:: WHAT IS EXPECTED ::
Run through the records and show each line that includes the string "every".

DATA FOR THE TASK section start

(** * PolicyUpdater: the HTML -> block extractor and the block -> chunk packer

    A shallow embedding of [ctxt_generator.py].  Python strings are
    sequences of Unicode code points, so a string is a [list N] and
    [len] counts code points, exactly as Python's [len] does (the
    ellipsis U+2026 appended by [shorten_label] is ONE character).
    Integers that the source computes with ([limit], [current_len],
    slice bounds) are [Z]. *)

From stdpp Require Import base numbers list strings gmap.

Local Open Scope Z_scope.
Set Warnings "-register-all".

(** ** Python strings *)

Abbreviation str := (list N).

(** An ASCII literal as a Python string. *)
Definition lit (s : string) : str :=
  map Ascii.N_of_ascii (String.list_ascii_of_string s).

Definition len (s : str) : Z := Z.of_nat (length s).

Definition SP : N := 32%N.
Definition NL : N := 10%N.
Definition CR : N := 13%N.
Definition TAB : N := 9%N.
Definition ELLIPSIS : N := 8230%N.   (* U+2026 *)

(** [str.isspace] for one character; the same table drives [\s] of the
    [re] module on [str] patterns and [str.strip()] without argument. *)
Definition is_space (c : N) : bool :=
  ((9 <=? c) && (c <=? 13) || (28 <=? c) && (c <=? 32)
   || (c =? 133) || (c =? 160) || (c =? 5760)
   || (8192 <=? c) && (c <=? 8202)
   || (c =? 8232) || (c =? 8233) || (c =? 8239) || (c =? 8287)
   || (c =? 12288))%N.

Definition str_eqb (a b : str) : bool := bool_decide (a = b).

(** [s.lstrip()], [s.rstrip()], [s.strip()] *)
Fixpoint lstrip (s : str) : str :=
  match s with
  | c :: s' => if is_space c then lstrip s' else s
  | [] => []
  end.

Definition rstrip (s : str) : str := rev (lstrip (rev s)).

Definition strip (s : str) : str := lstrip (rstrip s).

(** [s.startswith(p)] *)
Fixpoint startswith (s p : str) : bool :=
  match p, s with
  | [], _ => true
  | a :: p', b :: s' => (a =? b)%N && startswith s' p'
  | _ :: _, [] => false
  end.

(** [p in s] for strings: [p] occurs as a contiguous substring. *)
Fixpoint contains (s p : str) : bool :=
  startswith s p ||
  match s with
  | [] => false
  | _ :: s' => contains s' p
  end.

(** [sep.join(parts)] *)
Fixpoint join (sep : str) (parts : list str) : str :=
  match parts with
  | [] => []
  | [p] => p
  | p :: ps => p ++ sep ++ join sep ps
  end.

(** [s.split("\n")]: always at least one field. *)
Fixpoint split_nl_aux (cur : str) (s : str) : list str :=
  match s with
  | [] => [rev cur]
  | c :: s' =>
      if (c =? NL)%N then rev cur :: split_nl_aux [] s'
      else split_nl_aux (c :: cur) s'
  end.

Definition split_nl (s : str) : list str := split_nl_aux [] s.

(** [s[:n]] with Python's slice rules: a negative bound counts from the
    end, and every bound is clamped to the string. *)
Definition slice_to (s : str) (n : Z) : str :=
  if n <? 0 then take (Z.to_nat (len s + n)) s else take (Z.to_nat n) s.

(** ** Helpers of [ctxt_generator.py] *)

(** [re.sub(r"\s+", " ", s)]: every maximal run of whitespace becomes one
    space.  [in_run] tells that the previous character was whitespace. *)
Fixpoint sub_ws (in_run : bool) (s : str) : str :=
  match s with
  | [] => []
  | c :: s' =>
      if is_space c
      then (if in_run then sub_ws true s' else SP :: sub_ws true s')
      else c :: sub_ws false s'
  end.

(** [norm_ws]: [re.sub(r"\s+", " ", s or "").strip()] *)
Definition norm_ws (s : str) : str := strip (sub_ws false s).

(** [s.replace("\r\n", "\n").replace("\r", "\n")] *)
Fixpoint unify_newlines (s : str) : str :=
  match s with
  | [] => []
  | c :: s' =>
      if (c =? CR)%N then
        match s' with
        | d :: s'' => if (d =? NL)%N then NL :: unify_newlines s''
                      else NL :: unify_newlines s'
        | [] => [NL]
        end
      else c :: unify_newlines s'
  end.

(** The loop of [norm_multiline] that keeps one blank line per run. *)
Fixpoint squeeze_blank (prev_blank : bool) (lines : list str) : list str :=
  match lines with
  | [] => []
  | ln :: rest =>
      match ln with
      | [] => if prev_blank then squeeze_blank true rest
              else [] :: squeeze_blank true rest
      | _ => ln :: squeeze_blank false rest
      end
  end.

Definition norm_multiline (s : str) : str :=
  let s := unify_newlines s in
  let lines := split_nl s in
  let lines := map (fun ln => strip (sub_ws false ln)) lines in
  strip (join [NL] (squeeze_blank false lines)).

(** The character class [[,;:–—\-]] of [shorten_label]. *)
Definition is_label_punct (c : N) : bool :=
  ((c =? 44) || (c =? 59) || (c =? 58) || (c =? 8211) || (c =? 8212)
   || (c =? 45))%N.

(** [re.search(r"[,;:–—\-]\s", r)]: [m.start()] of the leftmost
    match, counted from [i]. *)
Fixpoint search_punct_ws (r : str) (i : Z) : option Z :=
  match r with
  | c :: r' =>
      match r' with
      | d :: _ =>
          if is_label_punct c && is_space d then Some i
          else search_punct_ws r' (i + 1)
      | [] => None
      end
  | [] => None
  end.

Definition shorten_label (s : str) (limit : Z) : str :=
  let s := norm_ws s in
  if len s <=? limit then s
  else
    match search_punct_ws (rev (slice_to s limit)) 0 with
    | Some start =>
        let cut := limit - start in
        norm_ws (slice_to s cut) ++ [ELLIPSIS]
    | None => rstrip (slice_to s limit) ++ [ELLIPSIS]
    end.

(** *** Q/A detection *)

(** The regular expression [^\s*[cs]\s*[:.\-]\s+] matched at the start of
    [t], where [cs] is the class of marker letters: [Some rest] is what
    follows the match.  All the classes are disjoint from [\s], so the
    greedy match is the only one. *)
Definition is_marker_punct (c : N) : bool :=
  ((c =? 58) || (c =? 46) || (c =? 45))%N.

Definition match_marker (letter : N -> bool) (t : str) : option str :=
  match lstrip t with
  | c :: t1 =>
      if letter c then
        match lstrip t1 with
        | p :: t2 =>
            if is_marker_punct p then
              match t2 with
              | w :: _ => if is_space w then Some (lstrip t2) else None
              | [] => None
              end
            else None
        | [] => None
        end
      else None
  | [] => None
  end.

Definition is_Qq (c : N) : bool := ((c =? 81) || (c =? 113))%N.
Definition is_Aa (c : N) : bool := ((c =? 65) || (c =? 97))%N.

Definition is_question_text (t : str) : bool :=
  bool_decide (is_Some (match_marker is_Qq t)).

Definition is_answer_text (t : str) : bool :=
  bool_decide (is_Some (match_marker is_Aa t)).

Definition strip_q_or_a_prefix (t : str) : str :=
  match match_marker (fun c => is_Qq c || is_Aa c) t with
  | Some rest => strip rest
  | None => strip t
  end.

(** [re.sub(r"\s*:\s*$", "", s)]: the leftmost match is the longest suffix
    of the shape whitespace, colon, whitespace. *)
Definition strip_trailing_colon (s : str) : str :=
  match lstrip (rev s) with
  | c :: r => if (c =? 58)%N then rev (lstrip r) else s
  | [] => s
  end.

(** ** The parsed document

    The source works on the tree that BeautifulSoup's [html.parser]
    builds; the parser itself is a library and is not modelled, so a
    document enters the model as its parse tree.  A [Tag] carries the
    identity that Python's [id(node)] observes; plain text is a
    [NavigableString].  A [Comment] stands for a string node of one of
    the other classes of the library (a comment, a doctype, a
    declaration, a processing instruction, and the strings that the
    library keeps apart inside [<script>], [<style>] and [<template>]):
    it passes [isinstance(_, NavigableString)] and [str] gives its
    content, but the [get_text] of a paragraph, item, cell or anchor
    leaves it out.  Tag names are lower case, as the parser makes
    them. *)

Inductive node : Type :=
| NavigableString (s : str)
| Comment (s : str)
| Tag (id : nat) (name : str) (attrs : list (str * str)) (contents : list node).

Definition block : Type := list str * str.

Definition name_in (names : list string) (name : str) : bool :=
  existsb (fun n => str_eqb name (lit n)) names.

Definition is_tag_named (names : list string) (n : node) : bool :=
  match n with
  | Tag _ name _ _ => name_in names name
  | NavigableString _ | Comment _ => false
  end.

Definition contents_of (n : node) : list node :=
  match n with
  | Tag _ _ _ kids => kids
  | NavigableString _ | Comment _ => []
  end.

(** [el.find_all(names, recursive=False)]: the direct children that are
    tags with one of the names. *)
Definition find_children (names : list string) (el : node) : list node :=
  List.filter (is_tag_named names) (contents_of el).

(** [el.find_all(names)]: all descendant tags with one of the names, in
    document order. *)
Fixpoint find_all (names : list string) (el : node) : list node :=
  match el with
  | NavigableString _ | Comment _ => []
  | Tag _ _ _ kids =>
      flat_map (fun k => (if is_tag_named names k then [k] else [])
                           ++ find_all names k) kids
  end.

(** The strings below a node in document order ([_all_strings]), those
    of the classes that [get_text] is interested in; with [strip=True]
    each one is stripped and the empty ones are skipped. *)
Fixpoint all_strings (strip_them : bool) (el : node) : list str :=
  match el with
  | NavigableString s =>
      if strip_them
      then (match strip s with [] => [] | t => [t] end)
      else [s]
  | Comment _ => []
  | Tag _ _ _ kids => flat_map (all_strings strip_them) kids
  end.

(** [el.get_text(sep, strip=...)] *)
Definition get_text (sep : str) (strip_them : bool) (el : node) : str :=
  join sep (all_strings strip_them el).

Fixpoint attr_lookup (key : str) (attrs : list (str * str)) : option str :=
  match attrs with
  | [] => None
  | (k, v) :: rest => if str_eqb k key then Some v else attr_lookup key rest
  end.

(** The loop of [extract_plain_text]: every [<a href=...>] is replaced, in
    place, by the string ["<its text> (<href>)"].  An anchor inside a
    replaced anchor leaves the tree with it. *)
Fixpoint replace_links (el : node) : node :=
  match el with
  | NavigableString s => NavigableString s
  | Comment s => Comment s
  | Tag id name attrs kids =>
      match (if str_eqb name (lit "a") then attr_lookup (lit "href") attrs
             else None) with
      | Some href =>
          NavigableString
            (get_text [SP] true el ++ lit " (" ++ href ++ lit ")")
      | None => Tag id name attrs (map replace_links kids)
      end
  end.

(** [extract_plain_text(el)].  [el.find_all("a", href=True)] looks below
    [el], not at [el] itself.  The rewriting of the anchors is a mutation
    of [el]; a second call reads the text the first one wrote, so the
    returned text is the same and the model returns the text only. *)
Definition extract_plain_text (el : node) : str :=
  norm_ws
    (get_text [SP] false
       (match el with
        | NavigableString s => NavigableString s
        | Comment s => Comment s
        | Tag id name attrs kids => Tag id name attrs (map replace_links kids)
        end)).

(** [is_bold_heading_p(p)].  The loop runs over the direct children of
    [p], so [child.parent] is [p] itself.  A comment among the children
    is an instance of [NavigableString] and takes the first branch of
    the loop. *)
Definition is_bold_heading_p (p : node) : bool :=
  match p with
  | NavigableString _ | Comment _ => false
  | Tag _ name _ kids =>
      if negb (str_eqb name (lit "p")) then false
      else
        match find_children ["strong"%string] p with
        | [] => false
        | _ :: _ =>
            forallb
              (fun child =>
                 match child with
                 | NavigableString s | Comment s =>
                     str_eqb (norm_ws s) [] || str_eqb (norm_ws s) [160%N]
                 | Tag _ cname _ _ =>
                     name_in ["strong"; "br"]%string cname
                     || (str_eqb cname (lit "u")
                         && str_eqb name (lit "strong"))
                 end)
              kids
        end
  end.

(** [li_clone]: the item parsed again from its own markup, with every
    nested list at any depth decomposed. *)
Fixpoint without_lists (el : node) : node :=
  match el with
  | NavigableString s => NavigableString s
  | Comment s => Comment s
  | Tag id name attrs kids =>
      Tag id name attrs
        (flat_map
           (fun k => if is_tag_named ["ul"; "ol"]%string k then []
                     else [without_lists k])
           kids)
  end.

Definition li_text_of (li : node) : str :=
  extract_plain_text (without_lists li).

DATA FOR THE TASK section end

:: ANSWER TO THE EXERCISE ::
    end, and every bound is clamped to the string. *)
(** [re.sub(r"\s+", " ", s)]: every maximal run of whitespace becomes one
(** The loop of [extract_plain_text]: every [<a href=...>] is replaced, in
(** [li_clone]: the item parsed again from its own markup, with every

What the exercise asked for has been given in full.